=== Begin Enclosure ===
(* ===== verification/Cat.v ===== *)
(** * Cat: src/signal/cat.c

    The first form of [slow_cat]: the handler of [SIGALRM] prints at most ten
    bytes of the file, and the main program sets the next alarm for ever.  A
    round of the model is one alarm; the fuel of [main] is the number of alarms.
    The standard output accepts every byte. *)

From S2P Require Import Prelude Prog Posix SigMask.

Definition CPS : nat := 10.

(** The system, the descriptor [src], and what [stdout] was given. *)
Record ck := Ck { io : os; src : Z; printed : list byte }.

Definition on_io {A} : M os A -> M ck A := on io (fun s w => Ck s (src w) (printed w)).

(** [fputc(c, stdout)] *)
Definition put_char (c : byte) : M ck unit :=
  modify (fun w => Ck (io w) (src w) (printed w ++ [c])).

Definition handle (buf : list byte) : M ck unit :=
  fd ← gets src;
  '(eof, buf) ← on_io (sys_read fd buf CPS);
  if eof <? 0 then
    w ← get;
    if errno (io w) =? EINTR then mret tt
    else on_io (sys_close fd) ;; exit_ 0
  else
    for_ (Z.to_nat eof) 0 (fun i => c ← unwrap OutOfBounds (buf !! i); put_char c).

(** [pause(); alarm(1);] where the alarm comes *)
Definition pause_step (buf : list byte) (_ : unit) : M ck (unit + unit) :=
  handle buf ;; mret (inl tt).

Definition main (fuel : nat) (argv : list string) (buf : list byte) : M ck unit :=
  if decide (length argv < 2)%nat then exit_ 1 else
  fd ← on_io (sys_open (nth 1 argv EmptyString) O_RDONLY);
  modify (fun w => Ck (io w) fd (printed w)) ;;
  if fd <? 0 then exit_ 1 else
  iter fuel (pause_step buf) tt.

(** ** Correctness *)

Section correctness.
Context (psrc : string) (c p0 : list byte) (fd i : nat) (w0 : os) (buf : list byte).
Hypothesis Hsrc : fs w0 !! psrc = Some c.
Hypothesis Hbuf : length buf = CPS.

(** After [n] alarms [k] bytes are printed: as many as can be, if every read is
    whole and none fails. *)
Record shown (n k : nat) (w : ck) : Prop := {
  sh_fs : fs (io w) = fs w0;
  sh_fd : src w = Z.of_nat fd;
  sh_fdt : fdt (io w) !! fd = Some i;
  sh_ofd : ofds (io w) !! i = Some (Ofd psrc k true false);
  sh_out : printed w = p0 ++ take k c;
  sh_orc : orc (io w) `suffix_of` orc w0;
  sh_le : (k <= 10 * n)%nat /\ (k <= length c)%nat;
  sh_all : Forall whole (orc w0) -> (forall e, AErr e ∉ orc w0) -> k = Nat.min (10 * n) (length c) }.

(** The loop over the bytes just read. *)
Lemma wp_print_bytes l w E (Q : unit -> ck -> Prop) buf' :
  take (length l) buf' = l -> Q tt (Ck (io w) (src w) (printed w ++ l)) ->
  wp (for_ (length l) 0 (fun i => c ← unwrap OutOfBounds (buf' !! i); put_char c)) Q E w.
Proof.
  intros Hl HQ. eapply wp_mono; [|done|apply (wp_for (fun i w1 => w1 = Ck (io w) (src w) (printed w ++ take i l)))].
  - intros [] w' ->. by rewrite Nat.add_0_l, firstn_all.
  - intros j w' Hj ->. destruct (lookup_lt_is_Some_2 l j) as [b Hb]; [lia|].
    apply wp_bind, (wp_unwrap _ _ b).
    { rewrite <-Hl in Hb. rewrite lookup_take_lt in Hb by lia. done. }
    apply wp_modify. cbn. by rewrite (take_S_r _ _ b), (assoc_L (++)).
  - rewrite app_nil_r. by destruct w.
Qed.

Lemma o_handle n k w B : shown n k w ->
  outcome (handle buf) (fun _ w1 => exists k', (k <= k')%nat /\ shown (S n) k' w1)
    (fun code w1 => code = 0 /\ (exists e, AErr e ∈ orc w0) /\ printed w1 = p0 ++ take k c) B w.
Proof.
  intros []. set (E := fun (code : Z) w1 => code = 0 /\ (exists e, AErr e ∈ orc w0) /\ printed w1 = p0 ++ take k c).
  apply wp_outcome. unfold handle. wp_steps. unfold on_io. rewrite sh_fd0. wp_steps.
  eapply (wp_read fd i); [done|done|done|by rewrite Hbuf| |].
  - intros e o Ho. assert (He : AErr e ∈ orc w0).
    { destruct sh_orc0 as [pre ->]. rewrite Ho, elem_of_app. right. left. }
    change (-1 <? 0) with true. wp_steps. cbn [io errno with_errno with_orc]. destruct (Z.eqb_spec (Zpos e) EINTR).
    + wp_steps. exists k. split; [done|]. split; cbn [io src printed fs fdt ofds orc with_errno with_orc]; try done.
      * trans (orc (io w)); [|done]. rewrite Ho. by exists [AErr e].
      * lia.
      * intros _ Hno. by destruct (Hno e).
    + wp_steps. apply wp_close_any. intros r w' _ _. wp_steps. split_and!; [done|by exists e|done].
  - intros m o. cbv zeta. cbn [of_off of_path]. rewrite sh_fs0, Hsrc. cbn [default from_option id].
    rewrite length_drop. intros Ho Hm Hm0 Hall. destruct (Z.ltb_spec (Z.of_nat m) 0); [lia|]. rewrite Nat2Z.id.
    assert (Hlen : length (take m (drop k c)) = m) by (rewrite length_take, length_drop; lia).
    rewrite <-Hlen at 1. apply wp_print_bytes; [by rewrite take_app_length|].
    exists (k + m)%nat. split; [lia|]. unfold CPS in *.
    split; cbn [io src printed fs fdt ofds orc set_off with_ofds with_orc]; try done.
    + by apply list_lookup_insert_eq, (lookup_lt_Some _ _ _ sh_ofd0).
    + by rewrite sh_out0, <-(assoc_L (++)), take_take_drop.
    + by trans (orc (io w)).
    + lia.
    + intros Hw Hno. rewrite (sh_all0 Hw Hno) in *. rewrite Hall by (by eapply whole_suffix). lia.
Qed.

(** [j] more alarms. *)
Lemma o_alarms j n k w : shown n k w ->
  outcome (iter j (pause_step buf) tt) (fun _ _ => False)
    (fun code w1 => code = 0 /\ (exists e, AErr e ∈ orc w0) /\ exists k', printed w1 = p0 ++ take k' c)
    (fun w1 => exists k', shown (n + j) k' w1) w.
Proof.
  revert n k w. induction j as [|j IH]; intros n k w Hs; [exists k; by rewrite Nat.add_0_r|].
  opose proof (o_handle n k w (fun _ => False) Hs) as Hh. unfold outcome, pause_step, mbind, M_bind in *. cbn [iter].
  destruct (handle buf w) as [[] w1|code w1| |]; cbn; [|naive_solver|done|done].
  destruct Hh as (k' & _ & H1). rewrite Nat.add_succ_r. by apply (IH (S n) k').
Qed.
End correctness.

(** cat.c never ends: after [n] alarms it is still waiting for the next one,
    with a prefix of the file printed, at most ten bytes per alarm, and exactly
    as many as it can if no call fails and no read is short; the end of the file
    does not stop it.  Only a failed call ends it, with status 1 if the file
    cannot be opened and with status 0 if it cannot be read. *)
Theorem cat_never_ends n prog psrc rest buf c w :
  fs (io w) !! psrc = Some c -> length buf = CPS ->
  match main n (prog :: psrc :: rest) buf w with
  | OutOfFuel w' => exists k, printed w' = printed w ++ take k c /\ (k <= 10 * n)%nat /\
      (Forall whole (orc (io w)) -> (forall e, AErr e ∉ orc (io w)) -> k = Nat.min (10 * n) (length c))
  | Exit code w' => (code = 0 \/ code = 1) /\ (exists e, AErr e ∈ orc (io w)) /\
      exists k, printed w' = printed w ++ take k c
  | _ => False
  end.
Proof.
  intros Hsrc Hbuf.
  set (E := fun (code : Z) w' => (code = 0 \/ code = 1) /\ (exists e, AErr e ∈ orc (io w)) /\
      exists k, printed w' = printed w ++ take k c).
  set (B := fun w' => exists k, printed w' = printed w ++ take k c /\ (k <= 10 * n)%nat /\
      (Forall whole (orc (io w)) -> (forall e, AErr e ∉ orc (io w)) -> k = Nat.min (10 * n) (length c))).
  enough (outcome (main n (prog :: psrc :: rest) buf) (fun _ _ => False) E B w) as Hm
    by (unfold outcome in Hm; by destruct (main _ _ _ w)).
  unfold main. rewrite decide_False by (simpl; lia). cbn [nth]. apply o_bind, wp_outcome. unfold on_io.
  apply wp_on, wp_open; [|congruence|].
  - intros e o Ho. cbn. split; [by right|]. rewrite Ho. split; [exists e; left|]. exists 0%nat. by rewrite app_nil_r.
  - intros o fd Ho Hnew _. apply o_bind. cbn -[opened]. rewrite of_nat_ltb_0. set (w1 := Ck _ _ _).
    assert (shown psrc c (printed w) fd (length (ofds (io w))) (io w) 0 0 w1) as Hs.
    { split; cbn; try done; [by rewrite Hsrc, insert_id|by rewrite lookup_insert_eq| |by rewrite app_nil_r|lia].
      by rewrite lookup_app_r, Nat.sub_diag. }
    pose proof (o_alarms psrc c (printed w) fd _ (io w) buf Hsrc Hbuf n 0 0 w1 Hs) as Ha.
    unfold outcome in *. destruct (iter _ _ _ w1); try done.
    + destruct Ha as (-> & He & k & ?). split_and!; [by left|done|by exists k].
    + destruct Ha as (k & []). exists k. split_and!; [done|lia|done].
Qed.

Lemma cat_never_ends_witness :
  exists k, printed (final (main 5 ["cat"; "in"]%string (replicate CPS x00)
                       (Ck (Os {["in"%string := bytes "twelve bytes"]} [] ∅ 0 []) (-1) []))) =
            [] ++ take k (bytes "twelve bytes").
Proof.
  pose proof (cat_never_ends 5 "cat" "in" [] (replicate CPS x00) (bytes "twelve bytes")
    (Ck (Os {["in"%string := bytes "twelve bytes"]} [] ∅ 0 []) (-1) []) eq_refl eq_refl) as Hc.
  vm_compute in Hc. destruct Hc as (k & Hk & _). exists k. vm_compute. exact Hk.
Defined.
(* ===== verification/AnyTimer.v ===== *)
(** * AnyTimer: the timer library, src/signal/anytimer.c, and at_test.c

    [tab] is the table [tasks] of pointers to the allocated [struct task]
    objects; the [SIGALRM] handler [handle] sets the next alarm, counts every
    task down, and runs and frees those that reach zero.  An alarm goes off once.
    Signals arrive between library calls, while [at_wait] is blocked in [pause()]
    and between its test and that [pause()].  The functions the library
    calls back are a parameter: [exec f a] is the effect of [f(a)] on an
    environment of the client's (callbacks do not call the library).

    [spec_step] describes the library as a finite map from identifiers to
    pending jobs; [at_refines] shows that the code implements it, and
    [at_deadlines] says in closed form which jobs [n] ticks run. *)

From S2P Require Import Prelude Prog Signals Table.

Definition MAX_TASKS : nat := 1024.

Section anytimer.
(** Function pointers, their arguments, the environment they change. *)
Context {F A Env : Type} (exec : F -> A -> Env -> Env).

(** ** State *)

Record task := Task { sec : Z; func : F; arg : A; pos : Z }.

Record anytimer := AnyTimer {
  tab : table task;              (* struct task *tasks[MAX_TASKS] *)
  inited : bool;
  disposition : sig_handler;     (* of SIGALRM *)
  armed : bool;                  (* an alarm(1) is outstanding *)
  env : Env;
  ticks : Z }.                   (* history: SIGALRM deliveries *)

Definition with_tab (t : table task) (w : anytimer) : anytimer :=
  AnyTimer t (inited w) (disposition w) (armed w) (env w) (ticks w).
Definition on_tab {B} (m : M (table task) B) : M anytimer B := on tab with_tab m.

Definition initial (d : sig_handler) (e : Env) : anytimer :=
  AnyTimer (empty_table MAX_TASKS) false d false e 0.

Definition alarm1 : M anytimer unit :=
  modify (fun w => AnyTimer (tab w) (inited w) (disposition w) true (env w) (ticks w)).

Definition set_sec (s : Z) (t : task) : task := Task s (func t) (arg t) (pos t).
=== End Enclosure ===
-- EXERCISE GOAL --
In the entries above, find the line with "eq_refl) as Hc." and the line with "modify (fun w => AnyTimer", then set down exactly those two and every line between them, nothing else.

-- RESPONSE --
    (Ck (Os {["in"%string := bytes "twelve bytes"]} [] ∅ 0 []) (-1) []) eq_refl eq_refl) as Hc.
  vm_compute in Hc. destruct Hc as (k & Hk & _). exists k. vm_compute. exact Hk.
Defined.
(* ===== verification/AnyTimer.v ===== *)
(** * AnyTimer: the timer library, src/signal/anytimer.c, and at_test.c

    [tab] is the table [tasks] of pointers to the allocated [struct task]
    objects; the [SIGALRM] handler [handle] sets the next alarm, counts every
    task down, and runs and frees those that reach zero.  An alarm goes off once.
    Signals arrive between library calls, while [at_wait] is blocked in [pause()]
    and between its test and that [pause()].  The functions the library
    calls back are a parameter: [exec f a] is the effect of [f(a)] on an
    environment of the client's (callbacks do not call the library).

    [spec_step] describes the library as a finite map from identifiers to
    pending jobs; [at_refines] shows that the code implements it, and
    [at_deadlines] says in closed form which jobs [n] ticks run. *)

From S2P Require Import Prelude Prog Signals Table.

Definition MAX_TASKS : nat := 1024.

Section anytimer.
(** Function pointers, their arguments, the environment they change. *)
Context {F A Env : Type} (exec : F -> A -> Env -> Env).

(** ** State *)

Record task := Task { sec : Z; func : F; arg : A; pos : Z }.

Record anytimer := AnyTimer {
  tab : table task;              (* struct task *tasks[MAX_TASKS] *)
  inited : bool;
  disposition : sig_handler;     (* of SIGALRM *)
  armed : bool;                  (* an alarm(1) is outstanding *)
  env : Env;
  ticks : Z }.                   (* history: SIGALRM deliveries *)

Definition with_tab (t : table task) (w : anytimer) : anytimer :=
  AnyTimer t (inited w) (disposition w) (armed w) (env w) (ticks w).
Definition on_tab {B} (m : M (table task) B) : M anytimer B := on tab with_tab m.

Definition initial (d : sig_handler) (e : Env) : anytimer :=
  AnyTimer (empty_table MAX_TASKS) false d false e 0.

Definition alarm1 : M anytimer unit :=
  modify (fun w => AnyTimer (tab w) (inited w) (disposition w) true (env w) (ticks w)).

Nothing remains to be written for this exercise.